Washington, DC - Saber Healthcare Group LLC, and related entities, (Saber) have agreed to pay $10 million to resolve allegations that Saber violated the False Claims Act by knowingly causing certain of its skilled nursing facilities (SNFs) to submit false claims to Medicare for rehabilitation therapy services that were not reasonable, necessary, or skilled, the Department of Justice announced Tuesday. Saber Healthcare, based in Bedford Heights, Ohio, owns and operates SNFs in seven states.
“Patients are entitled to individualized healthcare services appropriate to their specific medical needs,” said Assistant Attorney General Jody Hunt of the Department of Justice’s Civil Division. “When skilled nursing facilities provide rehabilitation therapy services based on maximizing revenue rather than what is necessary for their patients, we will not hesitate to hold them accountable.”
“Our office is committed to investigating and stopping healthcare fraud,” said U.S. Attorney G. Zachary Terwilliger for the Eastern District of Virginia. “Billing Medicare for higher-than-necessary levels of care exploits our senior citizens and undermines trust in the health care system.”
This settlement resolves allegations that Saber submitted false claims for rehabilitation therapy by engaging in a systematic effort to increase Medicare billings. Medicare reimburses skilled nursing facilities at a daily rate that reflects the skilled therapy and nursing needs of qualifying patients. The greater the patient’s needs, the higher the level of Medicare reimbursement. The highest level of Medicare reimbursement for skilled nursing facilities is for “Ultra High” patients, who require a minimum of 720 minutes of skilled therapy from two therapy disciplines (e.g., physical, occupational, speech), one of which has to be provided five days a week.
The United States alleged that Saber improperly established general goals that all patients should be provided with the Ultra High level of therapy, regardless of the patients’ individual therapeutic needs, and enforced that expectation by pressuring therapists to provide Ultra High therapy to each patient at nine facilities. The United States further contended that Saber established uniform expectations for Ultra High therapy in facility budgets, pressured facility directors in weekly or daily calls to ensure therapists provided the Ultra High therapy to each patient, prevented therapists from providing lower levels of therapy minutes if, in the therapists’ clinical judgment, a lower amount was warranted, caused therapists to report time spent on initial evaluations as therapy time in violation of Medicare policy, and caused therapists to report time spent providing unskilled services as time spent on skilled therapy.

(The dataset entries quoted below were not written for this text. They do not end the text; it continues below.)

(* ===== verification/Ia32ExtSpec.v ===== *)
(** The handlers of Ia32Ext.v agree with the opcode maps: length, record of the
    length, flow of control, state of the processor. *)

From S2P Require Import Prelude Ia32 Ia32Operand Ia32Wp Ia32Intel Ia32Ext.

Lemma op_group6_decodes : decodes op_group6 (Modrm ImmNone) seq_flow always.
Proof. h_decode op_group6. Qed.

Lemma op_group7_decodes :
  decodes op_group7 (Modrm ImmNone) seq_flow
    (λ _ b, (reg_of b =? 0) || (reg_of b =? 2) || (reg_of b =? 3)).
Proof. h_decode op_group7. Qed.

Lemma i386_wbinvd_decodes : decodes i386_wbinvd (Plain ImmNone) seq_flow always.
Proof. h_decode i386_wbinvd. Qed.

Lemma op_ud2a_decodes : decodes op_ud2a (Plain ImmNone) seq_flow always.
Proof. h_decode op_ud2a. Qed.

Lemma i386_mov_rm_cr_decodes : decodes i386_mov_rm_cr ModrmReg seq_flow always.
Proof. h_decode i386_mov_rm_cr. Qed.

Lemma i386_mov_cr_rm_decodes : decodes i386_mov_cr_rm ModrmReg seq_flow always.
Proof. h_decode i386_mov_cr_rm. Qed.

Lemma i386_mov_dr_rm_decodes : decodes i386_mov_dr_rm ModrmReg seq_flow always.
Proof. h_decode i386_mov_dr_rm. Qed.

Lemma i386_rdtsc_decodes : decodes i386_rdtsc (Plain ImmNone) seq_flow always.
Proof. h_decode i386_rdtsc. Qed.

Lemma i386_rdmsr_decodes : decodes i386_rdmsr (Plain ImmNone) seq_flow always.
Proof. h_decode i386_rdmsr. Qed.

Lemma i386_cmovo_decodes : decodes i386_cmovo (Modrm ImmNone) seq_flow always.
Proof. h_decode i386_cmovo. Qed.

Lemma i386_cmovno_decodes : decodes i386_cmovno (Modrm ImmNone) seq_flow always.
Proof. h_decode i386_cmovno. Qed.

Lemma i386_cmovb_decodes : decodes i386_cmovb (Modrm ImmNone) seq_flow always.
Proof. h_decode i386_cmovb. Qed.

Lemma i386_cmovae_decodes : decodes i386_cmovae (Modrm ImmNone) seq_flow always.
Proof. h_decode i386_cmovae. Qed.

Lemma i386_cmove_decodes : decodes i386_cmove (Modrm ImmNone) seq_flow always.
Proof. h_decode i386_cmove. Qed.

Lemma i386_cmovne_decodes : decodes i386_cmovne (Modrm ImmNone) seq_flow always.
Proof. h_decode i386_cmovne. Qed.

Lemma i386_cmovbe_decodes : decodes i386_cmovbe (Modrm ImmNone) seq_flow always.
Proof. h_decode i386_cmovbe. Qed.

Lemma i386_cmova_decodes : decodes i386_cmova (Modrm ImmNone) seq_flow always.
Proof. h_decode i386_cmova. Qed.

Lemma i386_cmovs_decodes : decodes i386_cmovs (Modrm ImmNone) seq_flow always.
Proof. h_decode i386_cmovs. Qed.

Lemma i386_cmovns_decodes : decodes i386_cmovns (Modrm ImmNone) seq_flow always.
Proof. h_decode i386_cmovns. Qed.

Lemma i386_cmovp_decodes : decodes i386_cmovp (Modrm ImmNone) seq_flow always.
Proof. h_decode i386_cmovp. Qed.

Lemma i386_cmovnp_decodes : decodes i386_cmovnp (Modrm ImmNone) seq_flow always.
Proof. h_decode i386_cmovnp. Qed.

Lemma i386_cmovl_decodes : decodes i386_cmovl (Modrm ImmNone) seq_flow always.
Proof. h_decode i386_cmovl. Qed.

Lemma i386_cmovnl_decodes : decodes i386_cmovnl (Modrm ImmNone) seq_flow always.
Proof. h_decode i386_cmovnl. Qed.

Lemma i386_cmovle_decodes : decodes i386_cmovle (Modrm ImmNone) seq_flow always.
Proof. h_decode i386_cmovle. Qed.

Lemma i386_cmovnle_decodes : decodes i386_cmovnle (Modrm ImmNone) seq_flow always.
Proof. h_decode i386_cmovnle. Qed.

Lemma i386_punpcklbw_pq_qd_decodes : decodes i386_punpcklbw_pq_qd (Modrm ImmNone) seq_flow always.
Proof. h_decode i386_punpcklbw_pq_qd. Qed.

Lemma i386_packuswb_pq_qq_decodes : decodes i386_packuswb_pq_qq (Modrm ImmNone) seq_flow always.
Proof. h_decode i386_packuswb_pq_qq. Qed.

Lemma i386_punpckhbw_pq_qq_decodes : decodes i386_punpckhbw_pq_qq (Modrm ImmNone) seq_flow always.
Proof. h_decode i386_punpckhbw_pq_qq. Qed.

Lemma i386_movd_pd_qd_decodes : decodes i386_movd_pd_qd (Modrm ImmNone) seq_flow always.
Proof. h_decode i386_movd_pd_qd. Qed.

Lemma i386_movq_pq_qq_decodes : decodes i386_movq_pq_qq (Modrm ImmNone) seq_flow always.
Proof. h_decode i386_movq_pq_qq. Qed.

Lemma i386_group12_decodes :
  decodes i386_group12 (Modrm Imm8) seq_flow
    (λ _ b, (reg_of b =? 2) || (reg_of b =? 4) || (reg_of b =? 6)).
Proof. h_decode i386_group12. Qed.

Lemma i386_group14_decodes : decodes i386_group14 (Modrm Imm8) seq_flow (λ _ b, reg_of b =? 2).
Proof. h_decode i386_group14. Qed.

Lemma i386_emms_decodes : decodes i386_emms (Plain ImmNone) seq_flow always.
Proof. h_decode i386_emms. Qed.

Lemma i386_movq_qq_pq_decodes : decodes i386_movq_qq_pq (Modrm ImmNone) seq_flow always.
Proof. h_decode i386_movq_qq_pq. Qed.

Lemma i386_jb_decodes : decodes i386_jb (Plain ImmZ) seq_flow always.
Proof. h_decode i386_jb. Qed.

Lemma i386_jae_decodes : decodes i386_jae (Plain ImmZ) seq_flow always.
Proof. h_decode i386_jae. Qed.

Lemma i386_je_decodes : decodes i386_je (Plain ImmZ) (λ _, CondJump) always.
Proof. h_decode i386_je. Qed.

Lemma i386_jne_decodes : decodes i386_jne (Plain ImmZ) (λ _, CondJump) always.
Proof. h_decode i386_jne. Qed.

Lemma i386_jbe_decodes : decodes i386_jbe (Plain ImmZ) seq_flow always.
Proof. h_decode i386_jbe. Qed.

Lemma i386_ja_decodes : decodes i386_ja (Plain ImmZ) (λ _, CondJump) always.
Proof. h_decode i386_ja. Qed.

Lemma i386_js_decodes : decodes i386_js (Plain ImmZ) seq_flow always.
Proof. h_decode i386_js. Qed.

Lemma i386_jns_decodes : decodes i386_jns (Plain ImmZ) (λ _, CondJump) always.
Proof. h_decode i386_jns. Qed.

Lemma i386_jp_decodes : decodes i386_jp (Plain ImmZ) (λ _, CondJump) always.
Proof. h_decode i386_jp. Qed.

Lemma i386_jnp_decodes : decodes i386_jnp (Plain ImmZ) (λ _, CondJump) always.
Proof. h_decode i386_jnp. Qed.

Lemma i386_jl_decodes : decodes i386_jl (Plain ImmZ) (λ _, CondJump) always.
Proof. h_decode i386_jl. Qed.

Lemma i386_jge_decodes : decodes i386_jge (Plain ImmZ) (λ _, CondJump) always.
Proof. h_decode i386_jge. Qed.

Lemma i386_jle_decodes : decodes i386_jle (Plain ImmZ) (λ _, CondJump) always.
Proof. h_decode i386_jle. Qed.

Lemma i386_jg_decodes : decodes i386_jg (Plain ImmZ) (λ _, CondJump) always.
Proof. h_decode i386_jg. Qed.

#[export] Hint Resolve
  op_group6_decodes op_group7_decodes i386_wbinvd_decodes op_ud2a_decodes i386_mov_rm_cr_decodes
  i386_mov_cr_rm_decodes i386_mov_dr_rm_decodes i386_rdtsc_decodes i386_rdmsr_decodes
  i386_cmovo_decodes i386_cmovno_decodes i386_cmovb_decodes i386_cmovae_decodes
  i386_cmove_decodes i386_cmovne_decodes i386_cmovbe_decodes i386_cmova_decodes
  i386_cmovs_decodes i386_cmovns_decodes i386_cmovp_decodes i386_cmovnp_decodes
  i386_cmovl_decodes i386_cmovnl_decodes i386_cmovle_decodes i386_cmovnle_decodes
  i386_punpcklbw_pq_qd_decodes i386_packuswb_pq_qq_decodes i386_punpckhbw_pq_qq_decodes
  i386_movd_pd_qd_decodes i386_movq_pq_qq_decodes i386_group12_decodes i386_group14_decodes
  i386_emms_decodes i386_movq_qq_pq_decodes i386_jb_decodes i386_jae_decodes i386_je_decodes
  i386_jne_decodes i386_jbe_decodes i386_ja_decodes i386_js_decodes i386_jns_decodes
  i386_jp_decodes i386_jnp_decodes i386_jl_decodes i386_jge_decodes i386_jle_decodes
  i386_jg_decodes : ia32_decodes.

(** * From 0x0f 0x90 *)

Lemma op_setno_rmb_decodes : decodes op_setno_rmb (Modrm ImmNone) seq_flow always.
Proof. h_decode op_setno_rmb. Qed.

Lemma op_setb_rmb_decodes : decodes op_setb_rmb (Modrm ImmNone) seq_flow always.
Proof. h_decode op_setb_rmb. Qed.

Lemma op_setae_rmb_decodes : decodes op_setae_rmb (Modrm ImmNone) seq_flow always.
Proof. h_decode op_setae_rmb. Qed.

Lemma op_sete_rmb_decodes : decodes op_sete_rmb (Modrm ImmNone) seq_flow always.
Proof. h_decode op_sete_rmb. Qed.

Lemma op_setne_rmb_decodes : decodes op_setne_rmb (Modrm ImmNone) seq_flow always.
Proof. h_decode op_setne_rmb. Qed.

Lemma op_setbe_rmb_decodes : decodes op_setbe_rmb (Modrm ImmNone) seq_flow always.
Proof. h_decode op_setbe_rmb. Qed.

Lemma op_seta_rmb_decodes : decodes op_seta_rmb (Modrm ImmNone) seq_flow always.
Proof. h_decode op_seta_rmb. Qed.

Lemma op_sets_rmb_decodes : decodes op_sets_rmb (Modrm ImmNone) seq_flow always.
Proof. h_decode op_sets_rmb. Qed.

Lemma op_setns_rmb_decodes : decodes op_setns_rmb (Modrm ImmNone) seq_flow always.
Proof. h_decode op_setns_rmb. Qed.

Lemma op_setp_rmb_decodes : decodes op_setp_rmb (Modrm ImmNone) seq_flow always.
Proof. h_decode op_setp_rmb. Qed.

Lemma op_setnp_rmb_decodes : decodes op_setnp_rmb (Modrm ImmNone) seq_flow always.
Proof. h_decode op_setnp_rmb. Qed.

Lemma op_setl_rmb_decodes : decodes op_setl_rmb (Modrm ImmNone) seq_flow always.
Proof. h_decode op_setl_rmb. Qed.

Lemma op_setge_rmb_decodes : decodes op_setge_rmb (Modrm ImmNone) seq_flow always.
Proof. h_decode op_setge_rmb. Qed.

Lemma op_setle_rmb_decodes : decodes op_setle_rmb (Modrm ImmNone) seq_flow always.
Proof. h_decode op_setle_rmb. Qed.

Lemma op_setg_rmb_decodes : decodes op_setg_rmb (Modrm ImmNone) seq_flow always.
Proof. h_decode op_setg_rmb. Qed.

Lemma i386_push_fs_decodes : decodes i386_push_fs (Plain ImmNone) seq_flow always.
Proof. h_decode i386_push_fs. Qed.

Lemma i386_pop_fs_decodes : decodes i386_pop_fs (Plain ImmNone) seq_flow always.
Proof. h_decode i386_pop_fs. Qed.

Lemma i386_cpuid_decodes : decodes i386_cpuid (Plain ImmNone) seq_flow always.
Proof. h_decode i386_cpuid. Qed.

Lemma i386_bt_rm_r_decodes : decodes i386_bt_rm_r (Modrm ImmNone) seq_flow always.
Proof. h_decode i386_bt_rm_r. Qed.

Lemma i386_shld_decodes : decodes i386_shld (Modrm Imm8) seq_flow (λ _ b, mod_of b =? 3).
Proof. h_decode i386_shld. Qed.

Lemma i386_shld_rmv_rv_cl_decodes : decodes i386_shld_rmv_rv_cl (Modrm ImmNone) seq_flow always.
Proof. h_decode i386_shld_rmv_rv_cl. Qed.

Lemma i386_xstorenrg_decodes : decodes i386_xstorenrg ModrmReg seq_flow always.
Proof. h_decode i386_xstorenrg. Qed.

Lemma i386_bts_decodes : decodes i386_bts (Modrm ImmNone) seq_flow always.
Proof. h_decode i386_bts. Qed.

Lemma i386_shrd_rmv_rv_ib_decodes : decodes i386_shrd_rmv_rv_ib (Modrm Imm8) seq_flow always.
Proof. h_decode i386_shrd_rmv_rv_ib. Qed.

Lemma i386_shrd_rmv_rv_cl_decodes : decodes i386_shrd_rmv_rv_cl (Modrm ImmNone) seq_flow always.
Proof. h_decode i386_shrd_rmv_rv_cl. Qed.

Lemma i386_group16_decodes : decodes i386_group16 (Modrm ImmNone) seq_flow (λ _ b, reg_of b <? 4).
Proof. h_decode i386_group16. Qed.

Lemma i386_imul_rv_rmv_decodes : decodes i386_imul_rv_rmv (Modrm ImmNone) seq_flow always.
Proof. h_decode i386_imul_rv_rmv. Qed.

Lemma op_cmp_xchg_decodes : decodes op_cmp_xchg (Modrm ImmNone) seq_flow always.
Proof. h_decode op_cmp_xchg. Qed.

Lemma op_lss_rv_rmv_decodes : decodes op_lss_rv_rmv (Modrm ImmNone) seq_flow always.
Proof. h_decode op_lss_rv_rmv. Qed.

Lemma op_btr_rmv_rv_decodes : decodes op_btr_rmv_rv (Modrm ImmNone) seq_flow always.
Proof. h_decode op_btr_rmv_rv. Qed.

Lemma i386_movzbl_rv_rmb_decodes : decodes i386_movzbl_rv_rmb (Modrm ImmNone) seq_flow always.
Proof. h_decode i386_movzbl_rv_rmb. Qed.

Lemma i386_movzwl_rv_rm2_decodes : decodes i386_movzwl_rv_rm2 (Modrm ImmNone) seq_flow always.
Proof. h_decode i386_movzwl_rv_rm2. Qed.

Lemma i386_btrl_decodes : decodes i386_btrl (Modrm Imm8) seq_flow always.
Proof. h_decode i386_btrl. Qed.

Lemma i386_bsf_decodes : decodes i386_bsf (Modrm ImmNone) seq_flow always.
Proof. h_decode i386_bsf. Qed.

Lemma i386_bsr_rv_rmb_decodes : decodes i386_bsr_rv_rmb (Modrm ImmNone) seq_flow always.
Proof. h_decode i386_bsr_rv_rmb. Qed.

Lemma i386_movsbl_rv_rmb_decodes : decodes i386_movsbl_rv_rmb (Modrm ImmNone) seq_flow always.
Proof. h_decode i386_movsbl_rv_rmb. Qed.

Lemma i386_movswl_rv_rm2_decodes : decodes i386_movswl_rv_rm2 (Modrm ImmNone) seq_flow always.
Proof. h_decode i386_movswl_rv_rm2. Qed.

Lemma i386_xadd_decodes : decodes i386_xadd (Modrm ImmNone) seq_flow always.
Proof. h_decode i386_xadd. Qed.

Lemma i386_bswap_decodes : decodes i386_bswap (Plain ImmNone) seq_flow always.
Proof. h_decode i386_bswap. Qed.

Lemma i386_pmullw_pq_qq_decodes : decodes i386_pmullw_pq_qq (Modrm ImmNone) seq_flow always.
Proof. h_decode i386_pmullw_pq_qq. Qed.

Lemma i386_pand_pq_qq_decodes : decodes i386_pand_pq_qq (Modrm ImmNone) seq_flow always.
Proof. h_decode i386_pand_pq_qq. Qed.

Lemma i386_paddusb_pq_qq_decodes : decodes i386_paddusb_pq_qq (Modrm ImmNone) seq_flow always.
Proof. h_decode i386_paddusb_pq_qq. Qed.

Lemma i386_paddusw_pq_qq_decodes : decodes i386_paddusw_pq_qq (Modrm ImmNone) seq_flow always.
Proof. h_decode i386_paddusw_pq_qq. Qed.

Lemma i386_por_pq_qq_decodes : decodes i386_por_pq_qq (Modrm ImmNone) seq_flow always.
Proof. h_decode i386_por_pq_qq. Qed.

Lemma i386_pxor_pq_qq_decodes : decodes i386_pxor_pq_qq (Modrm ImmNone) seq_flow always.
Proof. h_decode i386_pxor_pq_qq. Qed.

#[export] Hint Resolve
  op_setno_rmb_decodes op_setb_rmb_decodes op_setae_rmb_decodes op_sete_rmb_decodes
  op_setne_rmb_decodes op_setbe_rmb_decodes op_seta_rmb_decodes op_sets_rmb_decodes
  op_setns_rmb_decodes op_setp_rmb_decodes op_setnp_rmb_decodes op_setl_rmb_decodes
  op_setge_rmb_decodes op_setle_rmb_decodes op_setg_rmb_decodes i386_push_fs_decodes
  i386_pop_fs_decodes i386_cpuid_decodes i386_bt_rm_r_decodes i386_shld_decodes
  i386_shld_rmv_rv_cl_decodes i386_xstorenrg_decodes i386_bts_decodes
  i386_shrd_rmv_rv_ib_decodes i386_shrd_rmv_rv_cl_decodes i386_group16_decodes
  i386_imul_rv_rmv_decodes op_cmp_xchg_decodes op_lss_rv_rmv_decodes op_btr_rmv_rv_decodes
  i386_movzbl_rv_rmb_decodes i386_movzwl_rv_rm2_decodes i386_btrl_decodes i386_bsf_decodes
  i386_bsr_rv_rmb_decodes i386_movsbl_rv_rmb_decodes i386_movswl_rv_rm2_decodes
  i386_xadd_decodes i386_bswap_decodes i386_pmullw_pq_qq_decodes i386_pand_pq_qq_decodes
  i386_paddusb_pq_qq_decodes i386_paddusw_pq_qq_decodes i386_por_pq_qq_decodes
  i386_pxor_pq_qq_decodes : ia32_decodes.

The settlement covers conduct that occurred from Jan. 1, 2013 through March 31, 2017 at the following seven facilities – Chatham Health and Rehabilitation Center (Chatham, Virginia), Stratford Rehabilitation Center (Danville, Virginia), Azalea Health and Rehab Center (Wilmington, North Carolina), Emerald Health and Rehab Center (Lillington, North Carolina), Dunmore Healthcare Center (Dunmore, Pennsylvania), Amberwood Manor (New Philadelphia, Ohio), and Woodlands Health and Rehabilitation Center (Ravenna, Ohio) – and from March 1, 2016 through March 31, 2017 at the following two additional facilities – Autumn Care of Altavista (Altavista, Virginia) and Waddell Nursing and Rehab Center (Galax, Virginia).
Contemporaneous with the civil settlement, Saber has also entered into a five-year Corporate Integrity Agreement with the Department of Health and Human Services Office of Inspector General (HHS-OIG) that requires an independent review organization to annually assess the medical necessity and appropriateness of therapy services billed to Medicare.
“Medicare pays for services that patients actually need,” said Special Agent in Charge Maureen R. Dixon for HHS-OIG. “We will continue working closely with our law enforcement partners to guard these vital taxpayer-funded health programs.”
The settlement announced today resolves a lawsuit filed under the whistleblower provision of the False Claims Act, which permits private parties to file suit on behalf of the United States for false claims and to share in the government’s recovery. The lawsuit was filed by Hope Wright, Laura Webb, and Deborah Edmonds, former Saber rehabilitation therapists and therapy managers. Wright, Webb, and Edmonds will receive $1,750,000 from the settlement with Saber.
This matter was handled by the Civil Division’s Commercial Litigation Branch and the U.S. Attorney’s Office for the Eastern District of Virginia, with assistance from the Department of Health and Human Services Office Inspector General.
The case is captioned United States ex rel. Wright et al. v. Saber Healthcare Holdings, LLC et al., Case No. 2:16-cv-640 (E.D. Va.). The claims resolved by the settlement are allegations only, and there has been no determination of liability.